The scary thing is I have seen high level directors and executives say “I asked ChatGPT and it agreed with me” as a way to try to settle a debate. People seem all too willing to delegate even matters of judgement to AI.

On the other hand I have been in debates where someone asks ChatGPT to draft a list of possible approaches and pros and cons - and after reading through the list we were all in alignment on the best approach.

The latter I think is a constructive use of AI to elevate thinking, while the former has me thinking it may be time for a career change.

  • To make an exhaustive list of possible options you need to find key questions that divide solution space. This requires logic, which LLMs lack.

The way I use AI now feels more exhausting than the programming I did for the last 20 years. I pose a problem, then evaluate proposals, then pick the one I think is the "right one"(tm), then see the AI propose a bunch of weird shit, then call it out, refine the proposal until it feels just about right (this is the exhausting part), then let it code the proposal. The coding will then run for 1-5 hours and produce something that would have taken me at least 2 or 3 weeks (in that quality).

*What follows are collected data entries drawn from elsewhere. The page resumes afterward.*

(* ===== verification/Releases.v ===== *)
(** * Release bookkeeping and the stream buffer
    ([src/interpreter/producer_releases.rs], [src/interpreter/stream_buffer.rs])

    What each producer of a source has released, and the sliding window of
    values a streaming source keeps until all of them have.  Indices are [UInt]
    keys, the integers of [KeySets]; a panic is [None]; the predicates' unions
    and intersections take the fuel of [Predicate.ops]. *)

From Stdlib Require Import ZArith.
From stdpp Require Import gmap.
From S2P Require Import Prelude Predicate.
Local Open Scope Z_scope.

(** ** Index sets

    The further operations of the [intervalsets] crate the buffer reads index
    sets with: the empty and unbounded sets, a closed interval, one with no lower end, and
    the bounds of a set's intervals in order. *)
Class IndexSets (KS : KeySets Z) := {
  empty_set : iset;
  unbounded_set : iset;
  closed_interval : Z -> Z -> iset;
  unbound_closed : Z -> iset;
  bounds : iset -> list (option Z * option Z)
}.

Section Releases.
Context {KS : KeySets Z} {IS : IndexSets KS}.
Abbreviation Predicate := (Predicate Z).

(** ** [ProducerReleases] *)

Record ProducerReleases := MkReleases {
  per_producer : gmap string Predicate;
  on_registration : Predicate
}.

Definition releases_default : ProducerReleases := MkReleases ∅ PFalse.

(** [record]. *)
Definition record_release (fuel : nat) (r : ProducerReleases) (producer : string)
    (obsolete : Predicate) : option ProducerReleases :=
  let recorded := default (on_registration r) (per_producer r !! producer) in
  u ← union_of fuel recorded obsolete;
  Some (MkReleases (<[producer := u]> (per_producer r)) (on_registration r)).

(** [retire]. *)
Definition retire (r : ProducerReleases) (producer : string) : ProducerReleases :=
  MkReleases (delete producer (per_producer r)) (on_registration r).

(** [of]. *)
Definition released_by (r : ProducerReleases) (producer : string) : option Predicate :=
  per_producer r !! producer.

(** The fold of [agreed] and of [carry_to_new_producers]. *)
Definition intersect_all (fuel : nat) (l : list Predicate) : option Predicate :=
  foldl (fun agreed released => a ← agreed; intersect fuel a released) (Some PTrue) l.

(** [agreed]. *)
Definition agreed (fuel : nat) (r : ProducerReleases) : option Predicate :=
  if decide (per_producer r = ∅) then Some PFalse
  else intersect_all fuel (map snd (map_to_list (per_producer r))).

(** [carry_to_new_producers]. *)
Definition carry_to_new_producers (fuel : nat) (r : ProducerReleases) (predecessor : gset string) :
    option ProducerReleases :=
  let theirs := map snd (List.filter (fun np => bool_decide (np.1 ∈ predecessor))
    (map_to_list (per_producer r))) in
  start ← (match theirs with [] => agreed fuel r | _ => intersect_all fuel theirs end);
  Some (MkReleases (per_producer r) start).

(** ** [UIntStreamBuffer] *)

Record UIntStreamBuffer := MkBuffer {
  buffer : list bytes;
  start_idx : Z;
  ready_size : Z;
  eof_reached : bool;
  closed : bool;
  releases : ProducerReleases
}.

Definition U64_MAX : Z := 2 ^ 64 - 1.

(** [new]. *)
Definition buffer_new : UIntStreamBuffer := MkBuffer [] 0 0 false false releases_default.

(** [push]: the counter's overflow is a panic, as in a build with overflow checks. *)
Definition push (b : UIntStreamBuffer) (value : bytes) : option UIntStreamBuffer :=
  if ready_size b =? U64_MAX then None
  else if closed b then
    Some (MkBuffer (buffer b) (start_idx b + 1) (ready_size b + 1) (eof_reached b) (closed b) (releases b))
  else
    Some (MkBuffer (buffer b ++ [value]) (start_idx b) (ready_size b + 1) (eof_reached b) (closed b)
            (releases b)).

(** [get_opt]: [None] is the index panic, [Some None] an index not held. *)
Definition get_opt (b : UIntStreamBuffer) (i : Z) : option (option bytes) :=
  if closed b || (i <? start_idx b) || (ready_size b <=? i) then Some None
  else match buffer b !! Z.to_nat (i - start_idx b) with
  | Some v => Some (Some v)
  | None => None
  end.

(** [get]. *)
Definition get (b : UIntStreamBuffer) (i : Z) : option bytes :=
  o ← get_opt b i; o.

(** [release_index]: [drain] panics past the end. *)
Definition release_index (b : UIntStreamBuffer) (i : Z) : option UIntStreamBuffer :=
  if i <? start_idx b then Some b
  else if ready_size b <=? i then None
  else
    let n := Z.to_nat (i - start_idx b + 1) in
    if (n <=? length (buffer b))%nat then
      Some (MkBuffer (drop n (buffer b)) (i + 1) (ready_size b) (eof_reached b) (closed b) (releases b))
    else None.

(** [close]. *)
Definition close (b : UIntStreamBuffer) : UIntStreamBuffer :=
  MkBuffer [] (ready_size b) (ready_size b) (eof_reached b) true (releases b).

(** [Predicate::at_or_below] of an index. *)
Definition at_or_below (i : Z) : Predicate := intervals (unbound_closed i).

(** [get_yield_predicate]. *)
Definition get_yield_predicate (b : UIntStreamBuffer) : Predicate :=
  if eof_reached b then PTrue
  else if ready_size b =? 0 then PFalse
  else at_or_below (ready_size b - 1).

(** [retained_window]. *)
Definition retained_window (b : UIntStreamBuffer) : Z * Z :=
  if closed b || (ready_size b <=? start_idx b) then (0, 0) else (start_idx b, ready_size b).

(** [live_window]. *)
Definition live_window (b : UIntStreamBuffer) : iset :=
  if ready_size b <=? start_idx b then empty_set
  else closed_interval (start_idx b) (ready_size b - 1).

(** [index_set]: every key of [Z] is an index, so the bounds need no test. *)
Definition index_set (guard : Predicate) : option iset :=
  match guard with
  | PTrue => Some unbounded_set
  | PFalse => Some empty_set
  | PIntervals s => Some s
  | _ => None
  end.

(** [lo..=hi]. *)
Definition inclusive (lo hi : Z) : list Z := map (fun j => lo + Z.of_nat j) (seq 0 (Z.to_nat (hi - lo + 1))).

(** [get_elements]. *)
Definition get_elements (b : UIntStreamBuffer) (producer : string) : option (list Z) :=
  obsolete ← released_by (releases b) producer;
  s ← index_set obsolete;
  runs ← mapM (fun iv => match iv with
    | (Some lo, Some hi) => Some (inclusive lo hi)
    | _ => None
    end) (bounds (difference (live_window b) s));
  Some (concat runs).

(** [released_prefix]: the outer [None] is the [unreachable!]. *)
Definition released_prefix (b : UIntStreamBuffer) (agreed : iset) : option (option Z) :=
  match bounds (intersection (live_window b) agreed) with
  | (Some lo, Some hi) :: _ => Some (if lo =? start_idx b then Some hi else None)
  | [] => Some None
  | _ => None
  end.

(** [release]. *)
Definition release (fuel : nat) (b : UIntStreamBuffer) (producer : string) (obsolete : Predicate) :
    option UIntStreamBuffer :=
  r ← record_release fuel (releases b) producer obsolete;
  let b := MkBuffer (buffer b) (start_idx b) (ready_size b) (eof_reached b) (closed b) r in
  a ← agreed fuel (releases b);
  if is_true a then Some (close b)
  else
    s ← index_set a;
    p ← released_prefix b s;
    match p with
    | Some i => release_index b i
    | None => Some b
    end.

(** [carry_release_to_new_producers] and [retire_producer]. *)
Definition carry_release_to_new_producers (fuel : nat) (b : UIntStreamBuffer)
    (predecessor : gset string) : option UIntStreamBuffer :=
  r ← carry_to_new_producers fuel (releases b) predecessor;
  Some (MkBuffer (buffer b) (start_idx b) (ready_size b) (eof_reached b) (closed b) r).

Definition retire_producer (b : UIntStreamBuffer) (producer : string) : UIntStreamBuffer :=
  MkBuffer (buffer b) (start_idx b) (ready_size b) (eof_reached b) (closed b)
    (retire (releases b) producer).

(** [first_index_for_a_new_producer]. *)
Definition first_index_for_a_new_producer (b : UIntStreamBuffer) : option Z :=
  s ← index_set (on_registration (releases b));
  p ← released_prefix b s;
  Some (match p with Some last => last + 1 | None => start_idx b end).
End Releases.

After 5 hours or so of doing this planning, I'm EXHAUSTED. I never was exhausted in this manner from programming alone. Am I learning something new? Feels like management. :)

  • I feel this as well. I think it’s something to do with having to be more “on” as you slowly work with the LLM to define the problem and find a reasonable solution. There’s not much of a flow-state. You have to process mountains of output and identify the critical points, over and over, endlessly. And it will always be an off in this unsettling little way, even when it’s mostly quite good. It’s jarring.

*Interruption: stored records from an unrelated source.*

(* ===== verification/ReleaseProps.v ===== *)
(** * The contract of the releases and of the stream buffer

    What a source may rely on, for every kind of index set that meets
    [IndexSetLaws], in the terms of the code; each property is applied to the
    run sets of [RunSets]. *)

From Stdlib Require Import ZArith Lia.
From stdpp Require Import gmap.
From S2P Require Import Prelude.
From S2P Require Import Predicate PredicateSem PredicateParts Releases ReleaseFacts.
Set Warnings "-clear-no-such-hyp".
Local Open Scope Z_scope.

Section Contract.
Context {KS : KeySets Z} {KL : KeySetLaws Z KS} {IS : IndexSets KS} {IL : IndexSetLaws KS KL IS}.
Abbreviation Predicate := (Predicate Z).

(** What a predicate over indices answers, as a proposition. *)
Lemma contains_true p k : index_pred p -> contains p (VKey k) = Some true <-> admits p k = true.
Proof. intros Hp. rewrite contains_admits by done. split; [by intros [=]|by intros ->]. Qed.

Lemma contains_false p k : index_pred p -> contains p (VKey k) = Some false <-> admits p k = false.
Proof. intros Hp. rewrite contains_admits by done. split; [by intros [=]|by intros ->]. Qed.

(** The agreement returns, and admits an index just when some producer is
    registered and every registered producer's record admits it. *)
Theorem agreed_exact n (r : ProducerReleases) :
  releases_ok r ->
  exists a, agreed (S n) r = Some a /\
    forall k, contains a (VKey k) = Some true <->
      per_producer r <> ∅ /\ forall producer p, released_by r producer = Some p ->
        contains p (VKey k) = Some true.
Proof.
  intros Hr. destruct (agreed_ok n r Hr) as (a & Ea & Ha & Hk). exists a. split; [done|].
  intros k. rewrite contains_true, Hk by done. unfold all_released, map_Forall, released_by.
  apply and_iff_compat_l. split; intros H producer p Hp; specialize (H producer p Hp);
    apply contains_true; eauto; by apply (proj1 Hr _ _ Hp).
Qed.

(** C30: a release returns a well-formed window whose producer has released
    what it had and [obsolete]; it drops a run from the front that every
    producer has released, stops only at an index some producer has not
    released (or at the end of the window), keeps the other values in place, and
    closes only when every producer has released every index. *)
Theorem release_exact n (b : UIntStreamBuffer) producer (obsolete : Predicate) :
  window_ok b -> index_pred obsolete ->
  exists b', release (S n) b producer obsolete = Some b' /\ release_effect b b' /\
    exists p, released_by (releases b') producer = Some p /\
      (forall other, other <> producer ->
        released_by (releases b') other = released_by (releases b) other) /\
      forall k, contains p (VKey k) = Some true <->
        contains (default (on_registration (releases b)) (released_by (releases b) producer)) (VKey k)
          = Some true \/ contains obsolete (VKey k) = Some true.
Proof.
  intros Hb Ho. destruct (release_ok n b producer obsolete Hb Ho) as (b' & E & Heff & p & Hp & Hk).
  exists b'. split; [done|]. split; [done|]. exists p. unfold released_by. rewrite Hp.
  split; [apply lookup_insert_eq|]. split; [intros; by apply lookup_insert_ne|]. intros k.
  assert (index_pred p) as Hip.
  { apply (proj1 (wi_releases _ (re_window _ _ Heff)) producer). rewrite Hp. apply lookup_insert_eq. }
  assert (index_pred (default (on_registration (releases b)) (per_producer (releases b) !! producer))) as Hd.
  { destruct (wi_releases _ Hb) as [H1 H2].
    destruct (per_producer (releases b) !! producer) eqn:El; [|done]. by apply (H1 _ _ El). }
  by rewrite !contains_true, Hk, orb_true_iff.
Qed.

(** C31: whatever was called on a new buffer, its window is well formed, and
    [get_opt] never panics: it answers the value pushed at that position for an
    index in the window of an open buffer, and none for every other. *)
Theorem buffer_holds_pushed (b : UIntStreamBuffer) (h : list bytes) i :
  reachable (b, h) ->
  window_ok b /\ ready_size b = Z.of_nat (length h) /\
  get_opt b i = Some (if closed b || (i <? start_idx b) || (ready_size b <=? i) then None
                      else h !! Z.to_nat i).
Proof.
  intros Hr%reachable_holds. pose proof Hr as (H1 & H2 & _). simpl in *. split; [done|].
  split; [done|]. by apply get_opt_ok.
Qed.

(** For a registered producer [get_elements] returns exactly the indices
    of the window it has not released, and reading each of them answers the value pushed
    there. *)
Theorem get_elements_exact (b : UIntStreamBuffer) (h : list bytes) producer p :
  reachable (b, h) -> released_by (releases b) producer = Some p ->
  exists l, get_elements b producer = Some l /\
    forall k, (k ∈ l <-> start_idx b <= k < ready_size b /\ contains p (VKey k) = Some false) /\
      (k ∈ l -> exists v, h !! Z.to_nat k = Some v /\ get b k = Some v).
Proof.
  intros Hr%reachable_holds Hp. simpl in Hr. destruct (Hr) as (Hb & Hl & Hd).
  assert (index_pred p) as Hip by apply (proj1 (wi_releases _ Hb) _ _ Hp).
  destruct (get_elements_ok b producer p Hp Hip) as (l & El & Hk). exists l. split; [done|].
  intros k. rewrite contains_false by done. split; [done|]. intros [Hw _]%Hk.
  destruct (h !! Z.to_nat k) as [v|] eqn:Ev; [|apply lookup_ge_None in Ev; pose proof (wi_start _ Hb); lia].
  exists v. split; [done|]. unfold get. rewrite (get_opt_ok b h k Hr). cbn [mbind option_bind].
  destruct (closed b) eqn:Ec; [destruct (wi_closed _ Hb Ec); lia|]. simpl.
  destruct (Z.ltb_spec k (start_idx b)), (Z.leb_spec (ready_size b) k); try lia. done.
Qed.

(** [first_index_for_a_new_producer] is the first index of the window
    that the carried release does not admit, or the end of the window. *)
Theorem first_index_exact (b : UIntStreamBuffer) :
  window_ok b ->
  exists f, first_index_for_a_new_producer b = Some f /\ start_idx b <= f <= ready_size b /\
    (forall i, start_idx b <= i < f -> contains (on_registration (releases b)) (VKey i) = Some true) /\
    (f < ready_size b -> contains (on_registration (releases b)) (VKey f) = Some false).
Proof.
  intros Hb. destruct (first_index_ok b Hb) as (f & E & Hf & Hin & Hout). pose proof (wi_releases _ Hb) as [_ Hr].
  exists f. split; [done|]. split; [done|]. rewrite contains_false by done. split; [|done].
  intros i Hi. rewrite contains_true by done. auto.
Qed.
End Contract.

(** ** Instances at the run sets *)

#[local] Existing Instances run_keys run_key_laws run_sets run_set_laws.

(** The indices [lo] to [hi]. *)
Definition covering (lo hi : Z) : Predicate Z := PIntervals (closed_interval lo hi).

Lemma covering_ok lo hi : index_pred (covering lo hi).
Proof. split; [done|]. apply (proj1 (closed_interval_ok lo hi)). Qed.

(** Four values, of which one producer has released the first two, another the first and the third. *)
Definition two_readers : option UIntStreamBuffer :=
  b ← push buffer_new (lit "a");
  b ← push b (lit "b");
  b ← push b (lit "c");
  b ← push b (lit "d");
  b ← release 1 b "q" PFalse;
  b ← release 1 b "p" (covering 0 1);
  b ← release 1 b "q" (covering 2 2);
  release 1 b "q" (covering 0 0).

Definition pushed : list bytes := [lit "a"; lit "b"; lit "c"; lit "d"].

Definition two_readers_buffer : UIntStreamBuffer := default buffer_new two_readers.

Lemma two_readers_some : two_readers = Some two_readers_buffer.
Proof. vm_compute. reflexivity. Qed.

Lemma two_readers_reachable : reachable (two_readers_buffer, pushed).
Proof.
  pose proof two_readers_some as E. unfold two_readers in E.
  do 7 (apply bind_Some in E as (? & ? & E)).
  eapply reach_step; [|eapply (step_release 0), E; apply covering_ok].
  repeat (eapply reach_step; [|eapply (step_release 0); [|eassumption]; first [done|apply covering_ok]]).
  change pushed with (((([] ++ [lit "a"]) ++ [lit "b"]) ++ [lit "c"]) ++ [lit "d"]).
  repeat (eapply reach_step; [|eapply step_push; eassumption]). apply reach_new.
Qed.

Lemma two_readers_window : window_ok two_readers_buffer.
Proof. by destruct (reachable_holds _ two_readers_reachable) as (? & _ & _). Qed.

Lemma agreed_exact_witness :
  exists a, agreed 1 (releases two_readers_buffer) = Some a /\ contains a (VKey 0) = Some true /\
    forall producer p, released_by (releases two_readers_buffer) producer = Some p ->
      contains p (VKey 0) = Some true.
Proof.
  destruct (agreed_exact 0 (releases two_readers_buffer)) as (a & Ea & Hk).
  - apply (wi_releases _ two_readers_window).
  - exists a. split; [exact Ea|].
    assert (option_bind _ _ (fun a => contains a (VKey 0)) (agreed 1 (releases two_readers_buffer))
      = Some true) as H by (vm_compute; reflexivity).
    rewrite Ea in H. split; [exact H|]. apply (Hk 0). exact H.
Defined.

Lemma release_exact_witness :
  exists b', release 1 two_readers_buffer "p" (covering 2 2) = Some b' /\
    release_effect two_readers_buffer b'.
Proof.
  destruct (release_exact 0 two_readers_buffer "p" (covering 2 2)) as (b' & E & Heff & _).
  - apply two_readers_window.
  - apply covering_ok.
  - exists b'. split; [exact E|exact Heff].
Defined.

Lemma buffer_holds_pushed_witness :
  closed two_readers_buffer = false /\ get_opt two_readers_buffer 1 = Some (Some (lit "b")) /\
  get_opt two_readers_buffer 0 = Some None.
Proof.
  split; [vm_compute; reflexivity|].
  destruct (buffer_holds_pushed two_readers_buffer pushed 1) as (_ & _ & ->); [apply two_readers_reachable|].
  destruct (buffer_holds_pushed two_readers_buffer pushed 0) as (_ & _ & ->); [apply two_readers_reachable|].
  split; vm_compute; reflexivity.
Defined.

Lemma get_elements_exact_witness :
  exists p l, released_by (releases two_readers_buffer) "p" = Some p /\
    get_elements two_readers_buffer "p" = Some l /\ l = [2; 3] /\
    exists v, pushed !! 2%nat = Some v /\ get two_readers_buffer 2 = Some v.
Proof.
  destruct (released_by (releases two_readers_buffer) "p") as [p|] eqn:Ep; [|by vm_compute in Ep].
  destruct (get_elements_exact two_readers_buffer pushed "p" p two_readers_reachable Ep) as (l & El & Hk).
  exists p, l. split; [done|]. split; [done|].
  assert (get_elements two_readers_buffer "p" = Some [2; 3]) as E by (vm_compute; reflexivity).
  rewrite E in El. injection El as <-. split; [done|]. apply (proj2 (Hk 2)). apply list_elem_of_here.
Defined.

Lemma first_index_exact_witness :
  exists f, first_index_for_a_new_producer two_readers_buffer = Some f /\ f = 1 /\
    contains (on_registration (releases two_readers_buffer)) (VKey f) = Some false.
Proof.
  destruct (first_index_exact two_readers_buffer two_readers_window) as (f & E & _ & _ & Hf).
  assert (first_index_for_a_new_producer two_readers_buffer = Some 1) as E1 by (vm_compute; reflexivity).
  rewrite E1 in E. injection E as <-. exists 1. split; [done|]. split; [done|]. apply Hf.
  vm_compute. reflexivity.
Defined.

    The strange sorts of errors and reasoning issues LLMs have also require a vigilance that is very draining to maintain. Likewise with parsing the inhuman communication styles of these things…

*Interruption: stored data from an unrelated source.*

(** The loop of [LineIndex::new] from byte [i]: the line starts and ends it pushes. *)
Fixpoint scan (i : nat) (text : bytes) : list nat * list nat :=
  match text with
  | [] => ([], [])
  | c :: rest =>
      if Ascii.eqb c LF then
        let '(s, e) := scan (i + 1) rest in (i + 1 :: s, i :: e)
      else if Ascii.eqb c CR then
        match rest with
        | d :: rest' =>
            if Ascii.eqb d LF then let '(s, e) := scan (i + 2) rest' in (i + 2 :: s, i :: e)
            else let '(s, e) := scan (i + 1) rest in (i + 1 :: s, i :: e)
        | [] => ([i + 1], [i])
        end
      else scan (i + 1) rest
  end.

(** [LineIndex::new]. *)
Definition line_index (text : bytes) : LineIndex :=
  let '(s, e) := scan 0 text in
  MkLineIndex (0 :: s) (e ++ [length text]) (forallb is_ascii_byte text).

Definition line_count (x : LineIndex) : nat := length (starts x).

(** The outer [None] is the index panic. *)
Definition line_range (x : LineIndex) (line : nat) : option (option (nat * nat)) :=
  match starts x !! line with
  | None => Some None
  | Some s => e ← ends x !! line; Some (Some (s, e))
  end.

Definition line_col (x : LineIndex) (offset : nat) : option LineCol :=
  last ← last (ends x);
  if offset <=? last then
    let line := partition_point (fun start => start <=? offset) (starts x) - 1 in
    e ← ends x !! line;
    s ← starts x !! line;
    Some (MkLineCol line (Nat.min offset e - s))
  else None.

(** The loop of [offset], to a character's start. *)
Fixpoint to_boundary (text : bytes) (offset : nat) : nat :=
  if is_char_boundary text offset then offset
  else match offset with S offset => to_boundary text offset | O => O end.

(** [LineIndex::offset], with its debug assertion. *)
Definition offset (x : LineIndex) (text : bytes) (pos : LineCol) : option nat :=
  if bool_decide (last (ends x) = Some (length text)) then
    match starts x !! line pos with
    | None => Some (length text)
    | Some start =>
        e ← ends x !! line pos;
        Some (to_boundary text (start + Nat.min (col pos) (e - start)))
    end
  else None.

Definition line_col_in (x : LineIndex) (text : bytes) (offset : nat) (encoding : Encoding) : option LineCol :=
  bytes ← line_col x offset;
  if is_char_boundary text offset then
    match encoding with
    | Utf8 => Some bytes
    | Utf16 =>
        if all_ascii x then Some bytes
        else
          start ← starts x !! line bytes;
          t ← slice text start (start + col bytes);
          Some (MkLineCol (line bytes) (utf16_count t))
    end
  else None.

(** The loop of [offset_in]: the first character the column falls in or before. *)
Fixpoint find_unit (text : bytes) (i units column : nat) : option nat :=
  match text with
  | [] => None
  | c :: rest =>
      if is_cont c then find_unit rest (i + 1) units column
      else
        let units := units + len_utf16 c in
        if column <? units then Some i else find_unit rest (i + 1) units column
  end.

Definition offset_in (x : LineIndex) (text : bytes) (pos : LineCol) (encoding : Encoding) : option nat :=
  match encoding with
  | Utf8 => offset x text pos
  | Utf16 =>
      if all_ascii x then offset x text pos
      else match starts x !! line pos with
      | None => Some (length text)
      | Some start =>
          e ← ends x !! line pos;
          t ← slice text start e;
          match find_unit t 0 0 (col pos) with
          | Some i => Some (start + i)
          | None => Some e
          end
      end
  end.

(** * What the line index records

    The lines of a text, as contents and terminators, and where
    [LineIndex.line_index] puts them; the characters of a UTF-8 text. *)

(** ** Lines *)

Definition plain (c : ascii) : Prop := c <> LF /\ c <> CR.

Definition join_lines (ls : list (bytes * bytes)) : bytes := concat (map (fun ct => ct.1 ++ ct.2) ls).

(** Contents without terminators, each but the last ended by one; a lone
    carriage return is one only where no line feed follows. *)
Fixpoint text_lines (ls : list (bytes * bytes)) : Prop :=
  match ls with
  | [] => False
  | [(c, t)] => Forall plain c /\ t = []
  | (c, t) :: ls =>
      Forall plain c /\
      (t = [LF] \/ t = [CR; LF] \/ t = [CR] /\ head (join_lines ls) <> Some LF) /\ text_lines ls
  end.

(** Where the contents lie in a text that starts at [i]. *)
Fixpoint spans (i : nat) (ls : list (bytes * bytes)) : list (nat * nat) :=
  match ls with
  | [] => []
  | (c, t) :: ls => (i, i + length c) :: spans (i + length c + length t) ls
  end.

    • Could it be that what we called flow state was actually a sort of high level thinking time afforded by doing low level routine work?

      For instance I'm the old world, if you wanted to change an interface, you might have to edit 5 or 6 files to add your new function in the implementations. This is pretty routine and you won't need to concentrate that much if you're used to it, so you can spend that low-effort time thinking about the bigger picture.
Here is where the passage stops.